(* ===== verification/CommitBatch.v ===== *)
(** * Batches to commit and their balances

    [storage/src/blockstore/txs.rs]: a batch of transactions with the cache of
    mint decimals used while token balances are collected before and after it
    is committed. *)
From S2P Require Import Prelude Banks Messages.
Set Default Proof Using "Type*".

(** ** What the code uses of sanitized transactions *)
Class SanitizedTransactions (Tx VTx Pubkey : Type) := {
  to_versioned_transaction : Tx → VTx;
  tx_account_keys : Tx → list Pubkey;
  is_invoked : Tx → nat → bool;
  num_required_signatures : Tx → Z;
  is_simple_vote_transaction : Tx → bool
}.

(** ** [spl_token_2022], [solana_account_decoder]: token accounts and mints *)
Class Tokens (Account Pubkey UiTokenAmount : Type) := {
  is_known_spl_token_id : Pubkey → bool;
  account_owner : Account → Pubkey;
  (** [StateWithExtensions::<Account>::unpack(data)]: mint, owner, amount *)
  unpack_token_account : Account → option (Pubkey * Pubkey * Z);
  (** [StateWithExtensions::<Mint>::unpack(data)]: decimals *)
  unpack_mint : Account → option Z;
  (** [token_amount_to_ui_amount_v2(amount, with_decimals(decimals))] *)
  token_amount_to_ui_amount_v2 : Z → Z → UiTokenAmount;
  pubkey_to_string : Pubkey → string;
  native_mint_id : Pubkey;
  native_mint_DECIMALS : Z
}.

Section Batches.
Context {B W Hash Pubkey Account Tx VTx UiTokenAmount : Type}.
Context `{Countable Pubkey}.
Context `{!Banks B, !BankWorld W B Hash Pubkey Account}.
Context `{!SanitizedTransactions Tx VTx Pubkey, !Tokens Account Pubkey UiTokenAmount}.

Record TokenBalanceData := mkTokenBalance {
  tb_mint : string; tb_owner : string; tb_ui_token_amount : UiTokenAmount; tb_program_id : string
}.
(** [TransactionTokenBalance] of [solana_transaction_status] *)
Record TransactionTokenBalance := mkTxTokenBalance {
  account_index : Z; token_balance : TokenBalanceData
}.

Record CommitBatch := mkCommitBatch {
  sanitized_txs : list Tx;
  mint_decimals : gmap Pubkey Z;
  transaction_indexes : list nat
}.

Definition commit_batch_new (txs : list Tx) : CommitBatch :=
  mkCommitBatch txs ∅ (seq 0 (length txs)).
Definition new_with_indexes (txs : list Tx) (indexes : list nat) : CommitBatch :=
  mkCommitBatch txs ∅ indexes.
Definition batch_transactions (b : CommitBatch) : list Tx := sanitized_txs b.

(** [bank.get_balance(key)] is the lamports of the account, 0 without one. *)
Definition bank_get_balance (w : W) (bank : B) (key : Pubkey) : Z :=
  match bank_get_account w bank key with Some a => account_lamports a | None => 0 end.

Definition collect_balances (b : CommitBatch) (w : W) (bank : B) : list (list Z) :=
  (λ tx, bank_get_balance w bank <$> tx_account_keys tx) <$> batch_transactions b.

Definition get_mint_decimals (w : W) (bank : B) (mint : Pubkey) : option Z :=
  if decide (mint = native_mint_id) then Some native_mint_DECIMALS
  else
    mint_account ← bank_get_account w bank mint;
    if is_known_spl_token_id (account_owner mint_account) then unpack_mint mint_account else None.

(** The [or_else] inserts into the cache what it looked up. *)
Definition cached_decimals (cache : gmap Pubkey Z) (w : W) (bank : B) (mint : Pubkey) :
    gmap Pubkey Z * option Z :=
  match cache !! mint with
  | Some d => (cache, Some d)
  | None =>
      match get_mint_decimals w bank mint with
      | Some d => (<[mint := d]> cache, Some d)
      | None => (cache, None)
      end
  end.

Definition collect_token_balance_from_account (cache : gmap Pubkey Z) (w : W) (bank : B)
    (account_id : Pubkey) : gmap Pubkey Z * option TokenBalanceData :=
  match bank_get_account w bank account_id with
  | None => (cache, None)
  | Some account =>
      if is_known_spl_token_id (account_owner account) then
        match unpack_token_account account with
        | None => (cache, None)
        | Some (mint, owner, amount) =>
            match cached_decimals cache w bank mint with
            | (cache, None) => (cache, None)
            | (cache, Some decimals) =>
                (cache, Some (mkTokenBalance (pubkey_to_string mint) (pubkey_to_string owner)
                                (token_amount_to_ui_amount_v2 amount decimals)
                                (pubkey_to_string (account_owner account))))
            end
        end
      else (cache, None)
  end.

(** The accounts of a transaction whose token balances are looked up. *)
Definition token_record (tx : Tx) : list (nat * Pubkey) :=
  if existsb is_known_spl_token_id (tx_account_keys tx) then
    filter (λ '(index, account_id),
        negb (is_invoked tx index || is_known_spl_token_id account_id) = true)
      (enumerate (tx_account_keys tx))
  else [].

(** The inner [for] loop; [*index as u8]. *)
Definition record_balances (w : W) (bank : B) (cache : gmap Pubkey Z)
    (record : list (nat * Pubkey)) : gmap Pubkey Z * list TransactionTokenBalance :=
  foldl (λ '(cache, balances) '(index, account_id),
      match collect_token_balance_from_account cache w bank account_id with
      | (cache, Some d) =>
          (cache, balances ++ [mkTxTokenBalance (Z.of_nat index `mod` 2 ^ 8)%Z d])
      | (cache, None) => (cache, balances)
      end)
    (cache, []) record.

Definition collect_token_balances (b : CommitBatch) (w : W) (bank : B) :
    CommitBatch * list (list TransactionTokenBalance) :=
  let '(cache, balances) :=
    foldl (λ '(cache, balances) record,
        let '(cache, bs) := record_balances w bank cache record in (cache, balances ++ [bs]))
      (mint_decimals b, []) (token_record <$> sanitized_txs b) in
  (mkCommitBatch (sanitized_txs b) cache (transaction_indexes b), balances).

(** ** Without the cache *)

Definition token_balance_of (w : W) (bank : B) (account_id : Pubkey) : option TokenBalanceData :=
  account ← bank_get_account w bank account_id;
  if is_known_spl_token_id (account_owner account) then
    '(mint, owner, amount) ← unpack_token_account account;
    decimals ← get_mint_decimals w bank mint;
    Some (mkTokenBalance (pubkey_to_string mint) (pubkey_to_string owner)
            (token_amount_to_ui_amount_v2 amount decimals)
            (pubkey_to_string (account_owner account)))
  else None.

Definition token_balances_of (w : W) (bank : B) (tx : Tx) : list TransactionTokenBalance :=
  omap (λ '(index, account_id),
      mkTxTokenBalance (Z.of_nat index `mod` 2 ^ 8)%Z <$> token_balance_of w bank account_id)
    (token_record tx).

(** Every cached value is the one the bank would give. *)
Definition cache_ok (w : W) (bank : B) (cache : gmap Pubkey Z) : Prop :=
  ∀ mint d, cache !! mint = Some d → get_mint_decimals w bank mint = Some d.

Lemma cached_decimals_ok w bank cache mint :
  cache_ok w bank cache →
  cache_ok w bank (cached_decimals cache w bank mint).1 ∧
  (cached_decimals cache w bank mint).2 = get_mint_decimals w bank mint.
Proof.
  intros Hc. unfold cached_decimals. destruct (cache !! mint) as [d|] eqn:Hm.
  { split; [done|]. simpl. symmetry. by apply Hc. }
  destruct (get_mint_decimals w bank mint) as [d|] eqn:Hd; [|done]. split; [|done].
  intros m d'. simpl. destruct (decide (m = mint)) as [->|Hne].
  - rewrite lookup_insert_eq. congruence.
  - rewrite lookup_insert_ne by done. apply Hc.
Qed.

Lemma collect_from_account_ok w bank cache a :
  cache_ok w bank cache →
  cache_ok w bank (collect_token_balance_from_account cache w bank a).1 ∧
  (collect_token_balance_from_account cache w bank a).2 = token_balance_of w bank a.
Proof.
  intros Hc. unfold collect_token_balance_from_account, token_balance_of.
  destruct (bank_get_account w bank a) as [acc|]; simpl; [|done].
  destruct (is_known_spl_token_id _); [|done].
  destruct (unpack_token_account acc) as [[[mint owner] amount]|]; simpl; [|done].
  destruct (cached_decimals_ok w bank cache mint Hc) as [Hc' Hd].
  destruct (cached_decimals cache w bank mint) as [c [d|]]; simpl in *; rewrite <-Hd; done.
Qed.

Lemma record_balances_ok w bank cache record :
  cache_ok w bank cache →
  cache_ok w bank (record_balances w bank cache record).1 ∧
  (record_balances w bank cache record).2 =
    omap (λ '(index, account_id),
      mkTxTokenBalance (Z.of_nat index `mod` 2 ^ 8)%Z <$> token_balance_of w bank account_id) record.
Proof.
  intros Hc. unfold record_balances. induction record as [|[i a] record IH] using rev_ind; [done|].
  rewrite foldl_app, omap_app. csimpl. destruct (foldl _ _ record) as [c bs]; simpl in *.
  destruct IH as [Hc' ->]. destruct (collect_from_account_ok w bank c a Hc') as [Hc'' Heq].
  destruct (collect_token_balance_from_account c w bank a) as [c2 [d|]]; simpl in *;
    rewrite <-Heq; simpl; [done|]. by rewrite app_nil_r.
Qed.

(** With a cache that agrees with the bank, the balances are those found
    without it, and the cache still agrees. *)
Lemma collect_token_balances_ok b w bank :
  cache_ok w bank (mint_decimals b) →
  (collect_token_balances b w bank).2 = token_balances_of w bank <$> sanitized_txs b ∧
  cache_ok w bank (mint_decimals (collect_token_balances b w bank).1).
Proof.
  intros Hc. unfold collect_token_balances.
  assert (let r := foldl (λ '(cache, balances) record,
        let '(cache, bs) := record_balances w bank cache record in (cache, balances ++ [bs]))
      (mint_decimals b, []) (token_record <$> sanitized_txs b) in
    r.2 = token_balances_of w bank <$> sanitized_txs b ∧ cache_ok w bank r.1) as Hr.
  { induction (sanitized_txs b) as [|tx txs IH] using rev_ind; [done|].
    rewrite !fmap_app, foldl_app. simpl in *. destruct (foldl _ _ _) as [c bs]; simpl in *.
    destruct IH as [-> Hc']. destruct (record_balances_ok w bank c (token_record tx) Hc') as [Hc'' Heq].
    destruct (record_balances w bank c (token_record tx)) as [c2 bs2]; simpl in *. by rewrite Heq. }
  destruct (foldl _ _ _) as [c bs]. done.
Qed.
End Batches.
Arguments CommitBatch Pubkey Tx {_ _}.
Arguments TokenBalanceData : clear implicits.
Arguments TransactionTokenBalance : clear implicits.
(* ===== verification/CommitFacts.v ===== *)
(** * Facts about committing a block

    The entries of a block form a hash chain from the parent's last blockhash,
    carry the executed transactions batch by batch and end in ticks, exactly
    [ticks_per_slot] of them; committing leaves everything but the banks'
    state and the block store alone. *)
From S2P Require Import Prelude Banks Ledger Shreds CommitBatch Commit.
Set Default Proof Using "Type*".

Section Chain.
Context {Hash VTx : Type} `{EntriesLaws Hash VTx}.
Implicit Types (es : list (Entry Hash VTx)).

(** Each entry's hash is computed from the one before it. *)
Fixpoint chained (h : Hash) es : Prop :=
  match es with
  | [] => True
  | e :: es =>
      num_hashes e = DEFAULT_NUM_HASHES ∧
      entry_hash e = next_hash h DEFAULT_NUM_HASHES (entry_transactions e) ∧
      chained (entry_hash e) es
  end.

(** The hash the next entry starts from. *)
Definition tip (h : Hash) es : Hash := match last es with Some e => entry_hash e | None => h end.

Lemma tip_snoc h es e : tip h (es ++ [e]) = entry_hash e.
Proof. unfold tip. by rewrite last_snoc. Qed.

Lemma tip_cons h e es : tip h (e :: es) = tip (entry_hash e) es.
Proof. unfold tip. rewrite last_cons. by destruct (last es). Qed.

Lemma chained_app h es1 es2 : chained h (es1 ++ es2) ↔ chained h es1 ∧ chained (tip h es1) es2.
Proof.
  revert h. induction es1 as [|e es1 IH]; intros h; simpl; [unfold tip; simpl; tauto|].
  rewrite IH, tip_cons. tauto.
Qed.

Lemma new_entry_default h txs :
  new_entry h DEFAULT_NUM_HASHES txs = mkEntry DEFAULT_NUM_HASHES (next_hash h DEFAULT_NUM_HASHES txs) txs.
Proof. done. Qed.

Lemma chained_snoc h es txs :
  chained h es → chained h (es ++ [new_entry (tip h es) DEFAULT_NUM_HASHES txs]).
Proof. intros Hes. apply chained_app. split; [done|]. by rewrite new_entry_default. Qed.

(** Padding with ticks. *)
Lemma push_ticks_ok n h es :
  es ≠ [] → ∃ ticks, push_ticks n (tip h es) es = es ++ ticks ∧ length ticks = n ∧
    Forall (λ e, entry_transactions e = []) ticks ∧ (chained h es → chained h (es ++ ticks)).
Proof.
  revert es. induction n as [|n IH]; intros es Hne.
  { exists []. rewrite app_nil_r. by split_and!. }
  set (e := new_entry (tip h es) DEFAULT_NUM_HASHES []).
  destruct (IH (es ++ [e])) as (ticks & Heq & Hlen & Hall & Hch); [by destruct es|].
  exists (e :: ticks). cbn [push_ticks]. fold e. rewrite <-(tip_snoc h es e), Heq.
  rewrite <-app_assoc in *. split_and!; [done|by simpl; f_equal|by constructor|].
  intros Hes. by apply Hch, chained_snoc.
Qed.

Lemma tick_count_app es1 es2 : tick_count (es1 ++ es2) = (tick_count es1 + tick_count es2)%Z.
Proof. unfold tick_count. rewrite filter_app, length_app. lia. Qed.

Lemma tick_count_ticks es :
  Forall (λ e, entry_transactions e = []) es → tick_count es = Z.of_nat (length es).
Proof.
  unfold tick_count. induction 1 as [|e es He _ IH]; [done|].
  rewrite filter_cons, decide_True by (by apply is_tick_spec). simpl length. lia.
Qed.

(** The number of ticks is the number of entries without transactions. *)
Lemma tick_count_spec es :
  tick_count es = Z.of_nat (length (filter (λ e, entry_transactions e = []) es)).
Proof.
  unfold tick_count. do 2 f_equal. apply list_filter_iff. intros e. apply is_tick_spec.
Qed.
End Chain.

Section Block.
Context {B F D W Hash Pubkey Account Tx VTx Out ER TR Shred Keypair UiTokenAmount : Type}.
Context `{Countable Pubkey}.
Context `{!Banks B, !BankForks F B, !Blockstore D, !BankWorld W B Hash Pubkey Account}.
Context `{!Entries Hash VTx, !EntriesLaws Hash VTx}.
Context `{!Shreds Shred Hash VTx Keypair, !ShredStore D Shred Hash}.
Context `{!SanitizedTransactions Tx VTx Pubkey, !Tokens Account Pubkey UiTokenAmount}.
Context `{!Execution Out ER TR W B Hash Tx}.
Abbreviation storage := (RollupStorage B F D W Pubkey).
Abbreviation batch := (CommitBatch Pubkey Tx).
Implicit Types (s : storage) (l : list (Out * batch)).

Definition executed_of (x : Out * batch) : list VTx := success_txs x.1 (batch_transactions x.2).

Lemma data_entries_from_ok s l start h0 es :
  (match start with Some h => h = tip h0 es
   | None => es = [] ∧ ∃ p, bank_parent (st_world s) (st_bank s) = Some p ∧
       h0 = bank_last_blockhash (st_world s) p end) →
  chained h0 es →
  ∃ new, data_entries_from s l start es = inl (es ++ new) ∧
    entry_transactions <$> new = executed_of <$> l ∧ chained h0 (es ++ new).
Proof.
  revert start es. induction l as [|[o b] l IH]; intros start es Hst Hch; simpl.
  { exists []. by rewrite app_nil_r. }
  set (e := new_entry (tip h0 es) DEFAULT_NUM_HASHES (executed_of (o, b))).
  assert (transactions_to_entry s (success_txs o (batch_transactions b)) start = inl e) as ->.
  { unfold transactions_to_entry. destruct start as [h|]; [by subst h|].
    destruct Hst as (-> & p & -> & ->). done. }
  destruct (IH (Some (entry_hash e)) (es ++ [e])) as (new & Heq & Htx & Hch').
  { by rewrite tip_snoc. }
  { by apply chained_snoc. }
  exists (e :: new). rewrite Heq, <-app_assoc in *. split_and!; [done| |].
  - csimpl. by rewrite Htx.
  - done.
Qed.

(** The ticks among the data entries are the empty batches. *)
Lemma tick_count_executed data l :
  entry_transactions <$> data = executed_of <$> l →
  tick_count data = Z.of_nat (length (filter (λ x, executed_of x = []) l)).
Proof.
  intros Htx. rewrite tick_count_spec. f_equal. revert l Htx.
  induction data as [|e data IH]; intros [|x l] Htx; [done|done|done|].
  rewrite !fmap_cons in Htx. injection Htx as He Htx. rewrite !filter_cons. rewrite He.
  destruct (decide (executed_of x = [])); simpl; [f_equal|]; by apply IH.
Qed.

(** The entries of a block of at least one batch, whose empty batches do not
    outnumber the ticks of a slot. *)
Lemma block_entries_ok s l p :
  bank_parent (st_world s) (st_bank s) = Some p → l ≠ [] →
  (Z.of_nat (length (filter (λ x, executed_of x = []) l)) ≤ st_ticks_per_slot s)%Z →
  ∃ data ticks,
    data_entries_from s l None [] = inl data ∧
    complete_entries s data = Ok (inl (data ++ ticks)) ∧
    entry_transactions <$> data = executed_of <$> l ∧
    Forall (λ e, entry_transactions e = []) ticks ∧
    chained (bank_last_blockhash (st_world s) p) (data ++ ticks) ∧
    tick_count (data ++ ticks) = st_ticks_per_slot s.
Proof.
  intros Hp Hne Hticks.
  destruct (data_entries_from_ok s l None (bank_last_blockhash (st_world s) p) [])
    as (data & Hdata & Htx & Hch); [by split; [|exists p]|done|]. simpl in *.
  assert (data ≠ []) as Hdne.
  { intros ->. apply (f_equal length) in Htx. rewrite !length_fmap in Htx.
    by destruct l. }
  pose proof (tick_count_executed data l Htx) as Hcount.
  set (n := Z.to_nat (st_ticks_per_slot s - tick_count data)).
  destruct (push_ticks_ok n (bank_last_blockhash (st_world s) p) data Hdne)
    as (ticks & Heq & Hlen & Hall & Hch').
  exists data, ticks. split_and!; auto.
  - unfold complete_entries, tip in *. destruct (last data) as [e|] eqn:Hl.
    + unfold checked_sub. rewrite (proj2 (Z.leb_le _ _)) by lia. simpl. fold n. by rewrite Heq.
    + by apply last_None in Hl.
  - rewrite tick_count_app, (tick_count_ticks ticks) by done. rewrite Hlen. unfold n. lia.
Qed.

(** With more empty batches than ticks the subtraction of the ticks panics. *)
Lemma block_entries_overflow s l p :
  bank_parent (st_world s) (st_bank s) = Some p →
  (0 ≤ st_ticks_per_slot s < Z.of_nat (length (filter (λ x, executed_of x = []) l)))%Z →
  ∃ data msg, data_entries_from s l None [] = inl data ∧ complete_entries s data = Panic msg.
Proof.
  intros Hp Hticks.
  destruct (data_entries_from_ok s l None (bank_last_blockhash (st_world s) p) [])
    as (data & Hdata & Htx & _); [by split; [|exists p]|done|]. simpl in *.
  pose proof (tick_count_executed data l Htx) as Hcount. unfold complete_entries.
  destruct (last data) as [e|] eqn:Hl.
  - unfold checked_sub. exists data. rewrite Hdata, Hl, (proj2 (Z.leb_gt _ _)) by lia. by eexists.
  - apply last_None in Hl as ->. unfold tick_count in Hcount. simpl in Hcount. lia.
Qed.

(** ** What a commit changes *)

Lemma single_batch_commit_frame s o (b : batch) s' r :
  single_batch_commit s o b = Ok (s', r) → ∃ w, s' = with_world s w.
Proof.
  unfold single_batch_commit. intros Hc. res_split Hc as counts Hcounts.
  destruct (bank_commit_transactions _ _ _ _ _ _ _) as [w r']. injection Hc as <- <-. by exists w.
Qed.

Lemma commit_one_frame s rtn (ev : list (history_event Tx ER TR UiTokenAmount)) x s' rtn' ev' :
  commit_one (s, rtn, ev) x = Ok (s', rtn', ev') → ∃ w, s' = with_world s w.
Proof.
  destruct x as [o b]. unfold commit_one. destruct (st_enable_history s).
  - unfold single_batch_commit_with_history. intros Hc.
    destruct (collect_token_balances b _ _) as [b' pre]. res_split Hc as [[s1 r1] ev1] Hs.
    res_split Hs as [s2 r2] Hs2. destruct (collect_token_balances b' _ _) as [b2 post].
    simplify_eq. by eapply single_batch_commit_frame.
  - intros Hc. res_split Hc as [s1 r1] Hs. simplify_eq. by eapply single_batch_commit_frame.
Qed.

(** ** The counts of executed transactions *)

Definition counts_of (l : list (ER * Tx)) : ExecutedTransactionCounts :=
  let executed := filter (λ x, was_executed x.1 = true) l in
  mkExecuted (Z.of_nat (length executed))
    (Z.of_nat (length (filter (λ x, is_simple_vote_transaction x.2 = false) executed)))
    (Z.of_nat (length (filter (λ x, flattened_result_is_err x.1 = true) l)))
    (sumZ (num_required_signatures ∘ snd) executed).

Lemma collect_execution_logs_ok (o : Out) (txs : list Tx) :
  let l := zip (execution_results o) txs in
  (∀ tx, 0 ≤ num_required_signatures tx ≤ 255)%Z → (Z.of_nat (length l) < 2 ^ 56)%Z →
  wp (collect_execution_logs o txs) (λ c, c = counts_of l).
Proof.
  intros l Hsig Hlen. unfold collect_execution_logs. fold l.
  apply (wp_fold_res _ (λ pre c, c = counts_of pre)); [done|].
  intros pre [r tx] post c Heq ->.
  assert (Z.of_nat (length pre) < 2 ^ 56)%Z as Hpre.
  { rewrite Heq, length_app in Hlen. lia. }
  assert (0 ≤ sumZ (num_required_signatures ∘ snd)
            (filter (λ x : ER * Tx, was_executed x.1 = true) pre)
          ≤ 255 * Z.of_nat (length pre))%Z as Hsum.
  { clear -Hsig. induction pre as [|[r tx] pre IH]; [done|]. rewrite filter_cons.
    destruct (decide _); simpl length; [rewrite sumZ_cons; specialize (Hsig tx); simpl|]; lia. }
  pose proof (length_filter (λ x : ER * Tx, was_executed x.1 = true) pre) as Hf1.
  pose proof (length_filter (λ x : ER * Tx, is_simple_vote_transaction x.2 = false)
    (filter (λ x : ER * Tx, was_executed x.1 = true) pre)) as Hf2.
  pose proof (length_filter (λ x : ER * Tx, flattened_result_is_err x.1 = true) pre) as Hf3.
  specialize (Hsig tx).
  apply wp_mono with (λ c, c = mkExecuted
    (executed_transactions_count (counts_of pre) + if was_executed r then 1 else 0)
    (executed_non_vote_transactions_count (counts_of pre)
      + if was_executed r && negb (is_simple_vote_transaction tx) then 1 else 0)
    (executed_with_failure_result_count (counts_of pre)
      + if flattened_result_is_err r then 1 else 0)
    (signature_count (counts_of pre)
      + if was_executed r then num_required_signatures tx else 0)).
  - unfold count_one. destruct (counts_of pre) as [n nv nf sg] eqn:Hpc.
    unfold counts_of in Hpc. injection Hpc as <- <- <- <-.
    unfold u64_max.
    destruct (was_executed r), (is_simple_vote_transaction tx), (flattened_result_is_err r);
      repeat (simpl; wp_step; try lia); f_equal; lia.
  - intros c ->. unfold counts_of. cbn [executed_transactions_count executed_non_vote_transactions_count executed_with_failure_result_count signature_count].
    rewrite !filter_app, !filter_cons, !filter_nil. simpl.
    destruct (was_executed r), (is_simple_vote_transaction tx) eqn:Hv, (flattened_result_is_err r);
      simpl; rewrite ?app_nil_r, ?filter_app, ?filter_cons, ?filter_nil, ?length_app, ?sumZ_app; simpl;
      rewrite ?Hv, ?length_app; simpl; f_equal; lia.
Qed.

(** ** The whole commit *)

(** The banks' state after committing one batch to [bank]. *)
Definition commit_world (bank : B) (w : W) (x : Out * batch) : W :=
  (bank_commit_transactions w bank (batch_transactions x.2) x.1 (bank_last_blockhash w bank)
     (bank_lamports_per_signature w bank)
     (counts_of (zip (execution_results x.1) (batch_transactions x.2)))).1.

(** Batches small enough for the counters. *)
Definition batch_fits (x : Out * batch) : Prop :=
  (Z.of_nat (length (zip (execution_results x.1) (batch_transactions x.2))) < 2 ^ 56)%Z.

Context (signatures_u8 : ∀ tx : Tx, (0 ≤ num_required_signatures tx ≤ 255)%Z).

Lemma single_batch_commit_ok s x (b : batch) :
  batch_fits x → batch_transactions b = batch_transactions x.2 →
  wp (single_batch_commit s x.1 b) (λ '(s', _),
    s' = with_world s (commit_world (st_bank s) (st_world s) x)).
Proof.
  intros Hfits Hb. unfold single_batch_commit. rewrite Hb. wp_step.
  eapply wp_mono; [by apply collect_execution_logs_ok|]. intros c ->. unfold commit_world.
  destruct (bank_commit_transactions _ _ _ _ _ _ _) as [w r]. by wp_step.
Qed.

Lemma commit_one_ok s rtn (ev : list (history_event Tx ER TR UiTokenAmount)) x :
  batch_fits x →
  wp (commit_one (s, rtn, ev) x) (λ '(s', rtn', _),
    s' = with_world s (commit_world (st_bank s) (st_world s) x) ∧ length rtn' = S (length rtn)).
Proof.
  destruct x as [o b]. intros Hfits. unfold commit_one. destruct (st_enable_history s).
  - unfold single_batch_commit_with_history.
    assert (batch_transactions (collect_token_balances b (st_world s) (st_bank s)).1
            = batch_transactions b) as Hb.
    { unfold collect_token_balances. by destruct (foldl _ _ _). }
    destruct (collect_token_balances b _ _) as [b1 pre]. simpl in Hb. wp_step. wp_step.
    eapply wp_mono; [by apply (single_batch_commit_ok s (o, b) b1)|]. intros [s1 r] ->.
    destruct (collect_token_balances b1 _ _) as [b2 post]. wp_step. wp_step.
    rewrite length_app. simpl. split; [done|lia].
  - wp_step. eapply wp_mono; [by apply (single_batch_commit_ok s (o, b) b)|].
    intros [s1 r] ->. wp_step. rewrite length_app. simpl. split; [done|lia].
Qed.

Lemma with_world_id s : with_world s (st_world s) = s.
Proof using Type. by destruct s. Qed.

Lemma bank_commit_ok s results origins es :
  Forall batch_fits (zip results origins) →
  wp (bank_commit (UiTokenAmount:=UiTokenAmount) s results origins es) (λ '(s', rtn, _),
    s' = with_world s
      (foldl (λ w e, bank_register_tick w (bf_working_bank (st_bank_forks s)) (entry_hash e))
         (foldl (commit_world (st_bank s)) (st_world s) (zip results origins))
         (filter (λ e, is_tick e = true) es)) ∧
    length rtn = length (zip results origins)).
Proof.
  intros Hfits. unfold bank_commit. wp_step. eapply wp_mono.
  - apply (wp_fold_res _ (λ pre '(s', rtn, _),
      s' = with_world s (foldl (commit_world (st_bank s)) (st_world s) pre) ∧
      length rtn = length pre)).
    { simpl. by rewrite with_world_id. }
    intros pre x post [[s1 rtn] ev] Heq [-> Hlen]. eapply wp_mono.
    { apply commit_one_ok. eapply Forall_forall; [exact Hfits|]. rewrite Heq. set_solver. }
    intros [[s2 rtn2] ev2] [-> Hlen2]. rewrite foldl_app, length_app. simpl in *.
    split; [done|lia].
  - intros [[s1 rtn] ev] [-> Hlen]. by wp_step.
Qed.
End Block.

^^^^

WORK TO COMPLETE:
The reply should consist solely of the lines above from the one that has "s' = with_world s (commit_world (st_bank s) (st_world s) x))." through the one that has "wp (commit_one (s, rtn, ev)", reproduced exactly.

COMPLETED TASK:
    s' = with_world s (commit_world (st_bank s) (st_world s) x)).
Proof.
  intros Hfits Hb. unfold single_batch_commit. rewrite Hb. wp_step.
  eapply wp_mono; [by apply collect_execution_logs_ok|]. intros c ->. unfold commit_world.
  destruct (bank_commit_transactions _ _ _ _ _ _ _) as [w r]. by wp_step.
Qed.

Lemma commit_one_ok s rtn (ev : list (history_event Tx ER TR UiTokenAmount)) x :
  batch_fits x →
  wp (commit_one (s, rtn, ev) x) (λ '(s', rtn', _),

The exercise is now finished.